(Collected data)
══════
(* ===== verification/Duel.v ===== *)
(** * The duel ([crates/ulpf-ai/src/duel.rs])

    The miner without anchors against the miner and the pipeline as shipped, on
    the same lines: the fixtures that a round reads, the scores of an engine,
    and the capability pass over the pipeline.  Files, clocks and the draws of
    the pipeline are arguments; an error is its text. *)

From S2P Require Export Benchmark.

Record EngineDuelScore := mkDuelScore {
  ds_clusters : nat;
  ds_grouping_accuracy_pct : f64;
  ds_parsing_accuracy_pct : option f64;
  ds_template_f1_pct : option f64;
  ds_action_violations : option nat
}.

Record DuelRound := mkDuelRound {
  dr_name : string;
  dr_lines : nat;
  dr_gt_classes : nat;
  dr_vanilla : EngineDuelScore;
  dr_tiered : EngineDuelScore;
  dr_tiered_panics : nat;
  dr_tiered_lossless_ok : nat;
  dr_note : option string
}.

Record DuelReport := mkDuelReport {
  rounds : list DuelRound;
  tiered_lines : nat;
  tiered_lossless_ok : nat;
  tiered_panics : nat
}.

(** [f64::abs] *)
Definition f64_abs : f64 -> f64 := SpecFloat.SFabs.

(** One round of the loop of [ga_wins]. *)
Definition ga_win (wins : nat * nat) (r : DuelRound) : nat * nat :=
  let d := f64_sub (ds_grouping_accuracy_pct (dr_tiered r)) (ds_grouping_accuracy_pct (dr_vanilla r)) in
  if f64_lt (f64_abs d) (f64_lit 1 1000000000) then wins
  else if f64_lt f64_zero d then (S wins.1, wins.2) else (wins.1, S wins.2).

Definition ga_wins (rep : DuelReport) : nat * nat := foldl ga_win (0, 0) (rounds rep).

Definition opt_pct (v : option f64) : string := match v with Some v => fmt_fixed 2 v +:+ "%" | None => "n/a" end.
Definition opt_count (v : option nat) : string := match v with Some v => pretty v | None => "n/a" end.

(** ** Fixtures *)

Record RoundInput := mkRound {
  ri_name : string;
  ri_lines : list string;
  ri_gt_class : list string;
  ri_gt_template : option (list string);
  ri_gt_disp : list (option string);
  ri_note : option string
}.

(** The file system: the content of a file, [is_file] and [exists]. *)
Record Files := mkFiles { fs_read : string -> Result string string; fs_is_file : string -> bool; fs_exists : string -> bool }.

(** [with_context(|| format!("reading {}", path))] *)
Definition read_text (fs : Files) (path : string) : Result string string :=
  match fs_read fs path with Ok text => Ok text | Err _ => Err ("reading " +:+ path) end.

Definition read_trimmed_lines (fs : Files) (path : string) : Result string (list string) :=
  match read_text fs path with
  | Err e => Err e
  | Ok text => Ok (List.filter not_empty (trim <$> lines text))
  end.

(** The loop over the lines of a sidecar round. *)
Fixpoint sidecar_records (log_path gt_path : string) (gt : GtOverrides) (i : nat) (ls : list string)
  : Result string (list SidecarGroundTruth) :=
  match ls with
  | [] => Ok []
  | raw :: ls' =>
      match gt !! raw with
      | None => Err (log_path +:+ ": line " +:+ pretty (i + 1)%nat +:+ " has no entry in sidecar " +:+ gt_path)
      | Some rec => match sidecar_records log_path gt_path gt (S i) ls' with Err e => Err e | Ok l => Ok (rec :: l) end
      end
  end.

Definition sidecar_round `{SidecarJson} (fs : Files) (name log_path gt_path : string) (full_templates : bool)
    (note : option string) : Result string RoundInput :=
  match read_trimmed_lines fs log_path with
  | Err e => Err e
  | Ok ls =>
      match load_sidecar_gt (fs_read fs) gt_path with
      | Err e => Err e
      | Ok gt =>
          match sidecar_records log_path gt_path gt 0 ls with
          | Err e => Err e
          | Ok recs =>
              let tags := sg_template_tag <$> recs in
              Ok (mkRound name ls tags (if full_templates then Some tags else None) (sg_disposition <$> recs) note)
          end
      end
  end.

Definition trim_end_matches (p : string -> bool) (s : string) : string := str_concat (drop_while_end p (chars s)).

(** The loop of [csv_last_field]: where the last field starts. *)
Fixpoint last_field_start (in_quotes : bool) (i start : nat) (s : string) : nat :=
  match s with
  | "" => start
  | String ch s' =>
      if Ascii.eqb ch dquote then last_field_start (negb in_quotes) (S i) start s'
      else if Ascii.eqb ch "," && negb in_quotes then last_field_start in_quotes (S i) (S i) s'
      else last_field_start in_quotes (S i) start s'
  end.

Definition ends_with_quote (s : string) : bool :=
  match strip_suffix_char dquote s with Some _ => true | None => false end.

Definition csv_last_field (line : string) : string :=
  let line := trim_end_matches (String.eqb (String carriage_return "")) line in
  let field := str_drop (last_field_start false 0 0 line) line in
  if (2 <=? String.length field)%nat && starts_with dquote_str field && ends_with_quote field
  then replace (dquote_str +:+ dquote_str) dquote_str (str_slice 1 (String.length field - 1) field)
  else field.

(** [format!("{:?}", s)] *)
Class DebugText := { debug_str : string -> string }.

Definition read_event_templates `{DebugText} (fs : Files) (path : string) : Result string (list string) :=
  match read_text fs path with
  | Err e => Err e
  | Ok text =>
      match lines text with
      | [] => Err (path +:+ ": empty CSV")
      | header :: rows =>
          let last := csv_last_field header in
          if String.eqb last "EventTemplate" then Ok (csv_last_field <$> rows)
          else Err (path +:+ ": last CSV column is " +:+ debug_str last +:+ ", expected EventTemplate")
      end
  end.

Definition loghub_round `{DebugText} (fs : Files) (name log_path csv_path : string) : Result string RoundInput :=
  match read_text fs log_path with
  | Err e => Err e
  | Ok log_text =>
      let ls := lines log_text in
      match read_event_templates fs csv_path with
      | Err e => Err e
      | Ok templates =>
          if (length ls =? length templates)%nat
          then Ok (mkRound name ls templates (Some templates) (replicate (length ls) None)
                     (Some "LogPAI EventTemplate is content-only: PA/FTA use token-suffix match"))
          else Err (log_path +:+ ": " +:+ pretty (length ls) +:+ " log lines vs " +:+ pretty (length templates)
                    +:+ " CSV templates — index alignment broken")
      end
  end.

(** ** Scores *)

Definition grouping_accuracy (gt_class : list string) (clusters : list nat) : f64 :=
  if is_nil_list gt_class then f64_zero
  else
    let map := foldl (fun g p => count_tag g (Z.of_nat p.2) p.1) ∅ (zip gt_class clusters) in
    f64_mul (f64_div (f64_of_Z (Z.of_nat (majority_total map))) (f64_of_Z (Z.of_nat (length gt_class)))) (f64_of_Z 100).

Definition canon_token (tok : string) : string :=
  let t := trim_end_matches (one_of [","; ";"; ":"]) (trim tok) in
  if contains wildcard t || has_byte is_ascii_digit t then wildcard else t.

Definition template_match (mined gt : string) : bool :=
  let gt_toks := canon_token <$> split_whitespace gt in
  if is_nil_list gt_toks then false
  else
    let mined_toks := canon_token <$> split_whitespace mined in
    if (length mined_toks <? length gt_toks)%nat then false
    else bool_decide (drop (length mined_toks - length gt_toks) mined_toks = gt_toks).

Definition parsing_accuracy (templates gt : list string) : f64 :=
  if is_nil_list gt then f64_zero
  else pct (length (List.filter (fun p => template_match p.1 p.2) (zip templates gt))) (length gt).

(** [a as f64 / b as f64] *)
Definition ratio_of (a b : nat) : f64 := f64_div (f64_of_Z (Z.of_nat a)) (f64_of_Z (Z.of_nat b)).

Definition template_f1 (templates gt : list string) : f64 :=
  let mined_set : gset string := list_to_set templates in
  let gt_set : gset string := list_to_set gt in
  if decide (mined_set = ∅) then f64_zero
  else if decide (gt_set = ∅) then f64_zero
  else
    let mined_hit := size (filter (fun m => existsb (fun g => template_match m g) (elements gt_set) = true) mined_set) in
    let gt_hit := size (filter (fun g => existsb (fun m => template_match m g) (elements mined_set) = true) gt_set) in
    let precision := ratio_of mined_hit (size mined_set) in
    let recall := ratio_of gt_hit (size gt_set) in
    if f64_eq (f64_add precision recall) f64_zero then f64_zero
    else f64_mul (f64_of_Z 100)
           (f64_div (f64_mul (f64_mul (f64_of_Z 2) precision) recall) (f64_add precision recall)).

Definition disposition_side (disp : string) : option bool :=
  if one_of ["allowed"; "allow"; "accept"; "accepted"; "pass"; "permit"; "permitted"] disp then Some true
  else if one_of ["blocked"; "block"; "deny"; "denied"; "drop"; "dropped"; "reject"; "rejected"] disp then Some false
  else None.

(** The side of a line's disposition, if it has one. *)
Definition side_of (d : option string) : option bool :=
  match d with Some d => disposition_side (to_ascii_lowercase d) | None => None end.

(** The body of the loop of [action_violations]. *)
Definition see_side (state : gmap nat (bool * bool)) (p : nat * option string) : gmap nat (bool * bool) :=
  match side_of p.2 with
  | None => state
  | Some side =>
      let seen := default (false, false) (state !! p.1) in
      <[p.1 := if side then (true, seen.2) else (seen.1, true)]> state
  end.

Definition action_violations (clusters : list nat) (disp : list (option string)) : nat :=
  size (filter (fun kv => kv.2.1 && kv.2.2 = true) (foldl see_side ∅ (zip clusters disp))).

Definition distinct_nat (l : list nat) : nat := size (list_to_set l : gset nat).
Definition distinct_str (l : list string) : nat := size (list_to_set l : gset string).

Definition score_run (clusters : list nat) (templates : list string) (spec : RoundInput)
    (gt_template : option (list string)) (violations_on : bool) : EngineDuelScore :=
  mkDuelScore (distinct_nat clusters) (grouping_accuracy (ri_gt_class spec) clusters)
    ((fun gt => parsing_accuracy templates gt) <$> gt_template) ((fun gt => template_f1 templates gt) <$> gt_template)
    (if violations_on then Some (action_violations clusters (ri_gt_disp spec)) else None).

(** ** The run *)

Definition vanilla_cfg : DrainConfig :=
  mkDrainConfig (depth drain_default) (similarity_threshold drain_default) (max_children drain_default)
    (max_clusters drain_default) (rare_count_threshold drain_default) (surge_multiplier drain_default)
    (window_size drain_default) (unique_anchor_tokens drain_default) false.

Section Run.
Context `{Sha256} `{HexLib} `{UnicodeLib} `{ChronoLib} `{RegexLib} `{JsonLib} `{AhoCorasick} `{RegexEngine} `{UnicodeText}
  `{LibM} `{SidecarJson} `{DebugText}.

Fixpoint mine_lines (clocks : nat -> Z * Z) (n : nat) (m : DrainMiner) (ls : list string)
  : option (list nat * list string) :=
  match ls with
  | [] => Some ([], [])
  | raw :: ls' =>
      match add_log m (clocks n).1 (clocks n).2 raw with
      | None => None
      | Some (res, m1) =>
          match mine_lines clocks (S n) m1 ls' with
          | None => None
          | Some (cs, ts) => Some (cr_cluster_id res :: cs, cr_template res :: ts)
          end
      end
  end.

Definition run_miner (clocks : nat -> Z * Z) (ls : list string) (cfg : DrainConfig) : option (list nat * list string) :=
  mine_lines clocks 0 (miner_new cfg) ls.

(** The numbers of lossless lines and of panics, and the pipeline afterwards. *)
Fixpoint pipeline_capability (te : TieredEnv) (s : nat * TieredPipeline) (ls : list string)
  : (nat * nat) * (nat * TieredPipeline) :=
  match ls with
  | [] => ((0, 0), s)
  | raw :: ls' =>
      let '(outcome, s1) := tiered_process te s raw in
      let '((ok, panics), s2) := pipeline_capability te s1 ls' in
      match outcome with
      | Some activity =>
          ((ok + Nat.b2n (String.eqb (md_raw_hash (na_metadata activity)) (compute_sha256 raw)), panics), s2)
      | None => ((ok, panics + 1), s2)
      end
  end.

(** One round; [vclocks] and [tclocks] are the clocks of its two miners. *)
Definition duel_round (vclocks tclocks : nat -> Z * Z) (te : TieredEnv) (s : nat * TieredPipeline) (spec : RoundInput)
  : option (DuelRound * (nat * TieredPipeline)) :=
  match run_miner vclocks (ri_lines spec) vanilla_cfg with
  | None => None
  | Some (v_clusters, v_templates) =>
      match run_miner tclocks (ri_lines spec) drain_default with
      | None => None
      | Some (t_clusters, t_templates) =>
          let '((ok, panics), s1) := pipeline_capability te s (ri_lines spec) in
          let gt_template := ri_gt_template spec in
          let violations_on := existsb (fun d => match d with Some _ => true | None => false end) (ri_gt_disp spec) in
          Some (mkDuelRound (ri_name spec) (length (ri_lines spec)) (distinct_str (ri_gt_class spec))
                  (score_run v_clusters v_templates spec gt_template violations_on)
                  (score_run t_clusters t_templates spec gt_template violations_on) panics ok (ri_note spec), s1)
      end
  end.

Fixpoint duel_rounds (clocks : nat -> (nat -> Z * Z) * (nat -> Z * Z)) (te : TieredEnv) (i : nat)
    (s : nat * TieredPipeline) (specs : list RoundInput) : option (list DuelRound) :=
  match specs with
  | [] => Some []
  | spec :: specs' =>
      match duel_round (clocks i).1 (clocks i).2 te s spec with
      | None => None
      | Some (r, s1) => rs <-! duel_rounds clocks te (S i) s1 specs'; Some (r :: rs)
      end
  end.

Definition join (dir name : string) : string := dir +:+ "/" +:+ name.

(** A LogHub round, if its two files are there. *)
Definition loghub_input (fs : Files) (duel_dir name stem : string) : Result string (list RoundInput) :=
  let log := join duel_dir (stem +:+ ".log") in
  let csv := join duel_dir (stem +:+ ".log_structured.csv") in
  if fs_is_file fs log && fs_is_file fs csv
  then match loghub_round fs name log csv with Ok r => Ok [r] | Err e => Err e end
  else Ok [].

(** The inputs of the rounds, [Ok None] without the probe. *)
Definition duel_inputs (fs : Files) (data_dir : string) : Result string (option (list RoundInput)) :=
  let duel_dir := join data_dir "duel" in
  let probe_log := join duel_dir "security_probe.log" in
  let probe_gt := join duel_dir "security_probe.gt.jsonl" in
  if negb (fs_is_file fs probe_log) || negb (fs_is_file fs probe_gt) then Ok None
  else
    let adv_dir := join data_dir "adversarial" in
    let adv_log := join adv_dir "adversarial.log" in
    let adv_gt := join adv_dir "gt.jsonl" in
    match sidecar_round fs "R1 probe" probe_log probe_gt true None with
    | Err e => Err e
    | Ok r1 =>
        match (if fs_is_file fs adv_log && fs_is_file fs adv_gt
               then match sidecar_round fs "R2 fuzzed" adv_log adv_gt false
                            (Some "sidecar GT is tag-level: PA/FTA not graded") with
                    | Ok r => Ok [r]
                    | Err e => Err e
                    end
               else Ok []) with
        | Err e => Err e
        | Ok r2 =>
            match loghub_input fs duel_dir "R3 BGL" "BGL_2k" with
            | Err e => Err e
            | Ok r3 =>
                match loghub_input fs duel_dir "R3 TBird" "Thunderbird_2k" with
                | Err e => Err e
                | Ok r4 => Ok (Some ([r1] ++ r2 ++ r3 ++ r4))
                end
            end
        end
    end.

Definition sum_of (f : DuelRound -> nat) (rs : list DuelRound) : nat := sum_list (f <$> rs).

Definition run_duel (clocks : nat -> (nat -> Z * Z) * (nat -> Z * Z)) (te : TieredEnv) (fs : Files) (data_dir : string)
  : option (Result string (option DuelReport)) :=
  match duel_inputs fs data_dir with
  | Err e => Some (Err e)
  | Ok None => Some (Ok None)
  | Ok (Some inputs) =>
      cache0 <-! with_capacity 16 512;
      rs <-! duel_rounds clocks te 0 (0, with_ring_buffer_capacity cache0 (Z.to_nat 10000)) inputs;
      Some (Ok (Some (mkDuelReport rs (sum_of dr_lines rs) (sum_of dr_tiered_lossless_ok rs) (sum_of dr_tiered_panics rs))))
  end.

End Run.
══════
Using the data above, reproduce exactly the lines from the line that contains "let csv := join" through the line that contains "let adv_gt := join", including both.

◆ **Response**
  let csv := join duel_dir (stem +:+ ".log_structured.csv") in
  if fs_is_file fs log && fs_is_file fs csv
  then match loghub_round fs name log csv with Ok r => Ok [r] | Err e => Err e end
  else Ok [].

(** The inputs of the rounds, [Ok None] without the probe. *)
Definition duel_inputs (fs : Files) (data_dir : string) : Result string (option (list RoundInput)) :=
  let duel_dir := join data_dir "duel" in
  let probe_log := join duel_dir "security_probe.log" in
  let probe_gt := join duel_dir "security_probe.gt.jsonl" in
  if negb (fs_is_file fs probe_log) || negb (fs_is_file fs probe_gt) then Ok None
  else
    let adv_dir := join data_dir "adversarial" in
    let adv_log := join adv_dir "adversarial.log" in
    let adv_gt := join adv_dir "gt.jsonl" in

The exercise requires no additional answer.